▸ Work to complete: Say how many lines in the entries hold the word "leaves", and reply with that number only.
● ● ● ● ●
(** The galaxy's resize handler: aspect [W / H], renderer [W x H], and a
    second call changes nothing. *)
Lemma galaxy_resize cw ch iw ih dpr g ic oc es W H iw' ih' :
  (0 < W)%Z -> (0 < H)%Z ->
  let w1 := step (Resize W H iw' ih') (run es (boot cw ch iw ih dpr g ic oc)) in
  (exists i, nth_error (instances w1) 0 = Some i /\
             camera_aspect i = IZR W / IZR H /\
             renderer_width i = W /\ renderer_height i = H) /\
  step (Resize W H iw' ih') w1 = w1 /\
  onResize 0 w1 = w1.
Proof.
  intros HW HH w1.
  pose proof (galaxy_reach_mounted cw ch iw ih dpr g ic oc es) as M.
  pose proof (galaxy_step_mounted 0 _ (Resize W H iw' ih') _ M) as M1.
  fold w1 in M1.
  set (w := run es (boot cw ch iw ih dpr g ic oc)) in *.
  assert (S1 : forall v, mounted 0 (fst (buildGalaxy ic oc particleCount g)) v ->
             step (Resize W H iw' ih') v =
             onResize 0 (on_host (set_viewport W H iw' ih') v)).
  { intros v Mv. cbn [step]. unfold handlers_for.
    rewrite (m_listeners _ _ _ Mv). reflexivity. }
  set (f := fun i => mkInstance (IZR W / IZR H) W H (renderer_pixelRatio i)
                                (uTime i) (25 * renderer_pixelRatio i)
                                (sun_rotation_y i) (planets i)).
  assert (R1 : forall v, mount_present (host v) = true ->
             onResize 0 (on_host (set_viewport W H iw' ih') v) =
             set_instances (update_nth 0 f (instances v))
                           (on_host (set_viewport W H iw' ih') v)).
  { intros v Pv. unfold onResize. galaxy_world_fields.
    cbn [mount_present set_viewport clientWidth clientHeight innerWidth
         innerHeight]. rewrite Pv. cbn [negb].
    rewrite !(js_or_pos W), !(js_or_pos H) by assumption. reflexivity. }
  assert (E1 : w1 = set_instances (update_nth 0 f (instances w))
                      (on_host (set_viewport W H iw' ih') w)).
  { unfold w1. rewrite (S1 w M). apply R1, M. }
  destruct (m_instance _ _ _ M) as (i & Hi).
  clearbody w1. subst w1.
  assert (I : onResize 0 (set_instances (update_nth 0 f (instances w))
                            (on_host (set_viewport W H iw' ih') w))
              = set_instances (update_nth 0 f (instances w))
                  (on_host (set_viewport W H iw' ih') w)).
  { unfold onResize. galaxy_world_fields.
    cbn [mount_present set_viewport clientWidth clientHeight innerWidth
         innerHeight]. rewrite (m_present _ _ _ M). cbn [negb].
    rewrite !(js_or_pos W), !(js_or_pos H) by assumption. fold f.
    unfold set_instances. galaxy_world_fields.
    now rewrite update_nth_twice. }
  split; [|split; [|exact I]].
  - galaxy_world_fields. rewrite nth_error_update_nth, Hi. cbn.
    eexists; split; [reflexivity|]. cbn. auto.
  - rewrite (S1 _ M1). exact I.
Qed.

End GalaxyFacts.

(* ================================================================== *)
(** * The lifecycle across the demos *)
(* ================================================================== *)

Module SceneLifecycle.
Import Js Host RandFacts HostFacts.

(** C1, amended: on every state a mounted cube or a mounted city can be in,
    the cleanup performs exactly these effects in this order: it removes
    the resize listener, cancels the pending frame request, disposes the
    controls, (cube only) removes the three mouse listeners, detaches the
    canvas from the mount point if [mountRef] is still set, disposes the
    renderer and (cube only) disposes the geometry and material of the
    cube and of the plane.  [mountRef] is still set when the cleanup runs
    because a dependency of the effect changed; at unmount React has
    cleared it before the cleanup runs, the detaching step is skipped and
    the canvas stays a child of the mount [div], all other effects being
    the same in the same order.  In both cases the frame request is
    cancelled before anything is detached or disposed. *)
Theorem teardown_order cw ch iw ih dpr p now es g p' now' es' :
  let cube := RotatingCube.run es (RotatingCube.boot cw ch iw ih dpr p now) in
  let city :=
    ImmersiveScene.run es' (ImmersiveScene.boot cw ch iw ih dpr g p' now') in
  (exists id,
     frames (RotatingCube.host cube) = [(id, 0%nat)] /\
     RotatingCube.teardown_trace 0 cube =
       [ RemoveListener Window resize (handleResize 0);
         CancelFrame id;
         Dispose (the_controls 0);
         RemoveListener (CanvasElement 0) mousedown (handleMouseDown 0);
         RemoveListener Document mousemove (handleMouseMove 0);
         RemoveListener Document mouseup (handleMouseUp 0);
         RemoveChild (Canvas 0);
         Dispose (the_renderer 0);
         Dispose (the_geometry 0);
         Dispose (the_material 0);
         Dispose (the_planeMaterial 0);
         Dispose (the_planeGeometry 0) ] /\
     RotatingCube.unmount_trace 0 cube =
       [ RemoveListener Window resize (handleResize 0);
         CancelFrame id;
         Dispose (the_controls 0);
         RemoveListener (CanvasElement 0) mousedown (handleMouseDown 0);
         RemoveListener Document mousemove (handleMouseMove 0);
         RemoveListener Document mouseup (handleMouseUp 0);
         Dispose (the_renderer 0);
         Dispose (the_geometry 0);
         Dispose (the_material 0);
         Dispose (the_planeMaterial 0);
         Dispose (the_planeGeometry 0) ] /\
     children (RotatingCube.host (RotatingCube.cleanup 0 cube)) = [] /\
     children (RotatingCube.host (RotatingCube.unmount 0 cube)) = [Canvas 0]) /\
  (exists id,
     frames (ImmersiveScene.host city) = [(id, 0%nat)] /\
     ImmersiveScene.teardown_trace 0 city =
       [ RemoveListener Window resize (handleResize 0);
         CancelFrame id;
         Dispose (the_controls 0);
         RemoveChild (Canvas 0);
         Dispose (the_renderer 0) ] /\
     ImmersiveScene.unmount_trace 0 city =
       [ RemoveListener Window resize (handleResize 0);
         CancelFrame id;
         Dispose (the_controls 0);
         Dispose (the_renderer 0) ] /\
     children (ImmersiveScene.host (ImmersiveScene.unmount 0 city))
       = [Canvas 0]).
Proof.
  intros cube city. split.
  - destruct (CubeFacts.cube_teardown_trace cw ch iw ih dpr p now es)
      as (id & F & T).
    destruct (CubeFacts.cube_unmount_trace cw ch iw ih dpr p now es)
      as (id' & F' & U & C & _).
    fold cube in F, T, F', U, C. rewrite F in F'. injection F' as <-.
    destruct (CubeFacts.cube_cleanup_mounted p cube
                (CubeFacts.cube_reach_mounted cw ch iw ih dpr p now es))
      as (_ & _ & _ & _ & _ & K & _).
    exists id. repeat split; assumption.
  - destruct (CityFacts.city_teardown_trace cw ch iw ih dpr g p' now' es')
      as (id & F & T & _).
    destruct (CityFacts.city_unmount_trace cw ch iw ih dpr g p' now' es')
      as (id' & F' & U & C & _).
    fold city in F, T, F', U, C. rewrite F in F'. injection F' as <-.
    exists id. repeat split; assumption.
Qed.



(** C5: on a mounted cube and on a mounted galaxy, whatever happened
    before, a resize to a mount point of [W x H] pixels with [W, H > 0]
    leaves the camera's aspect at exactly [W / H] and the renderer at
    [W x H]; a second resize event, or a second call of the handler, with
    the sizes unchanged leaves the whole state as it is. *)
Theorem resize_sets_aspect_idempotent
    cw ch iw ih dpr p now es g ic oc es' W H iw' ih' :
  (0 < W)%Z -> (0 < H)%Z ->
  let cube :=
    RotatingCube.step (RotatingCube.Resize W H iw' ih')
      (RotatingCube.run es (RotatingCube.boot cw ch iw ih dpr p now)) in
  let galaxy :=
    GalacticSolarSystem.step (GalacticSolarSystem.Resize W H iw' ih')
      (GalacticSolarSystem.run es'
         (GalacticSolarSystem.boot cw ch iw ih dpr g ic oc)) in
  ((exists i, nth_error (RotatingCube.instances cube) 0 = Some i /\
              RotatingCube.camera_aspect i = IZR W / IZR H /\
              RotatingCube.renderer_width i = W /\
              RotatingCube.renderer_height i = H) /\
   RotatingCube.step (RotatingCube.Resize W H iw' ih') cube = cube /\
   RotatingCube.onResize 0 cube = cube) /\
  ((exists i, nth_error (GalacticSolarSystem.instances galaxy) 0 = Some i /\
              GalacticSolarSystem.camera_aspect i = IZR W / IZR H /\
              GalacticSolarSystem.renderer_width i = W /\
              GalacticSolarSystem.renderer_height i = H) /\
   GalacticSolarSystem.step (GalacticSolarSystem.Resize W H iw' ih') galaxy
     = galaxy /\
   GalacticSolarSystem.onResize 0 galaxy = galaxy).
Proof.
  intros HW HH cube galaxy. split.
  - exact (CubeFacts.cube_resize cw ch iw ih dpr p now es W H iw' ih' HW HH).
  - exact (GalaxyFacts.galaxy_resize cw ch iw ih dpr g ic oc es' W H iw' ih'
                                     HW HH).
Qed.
● ● ● ● ●
▸ Output of the task: 2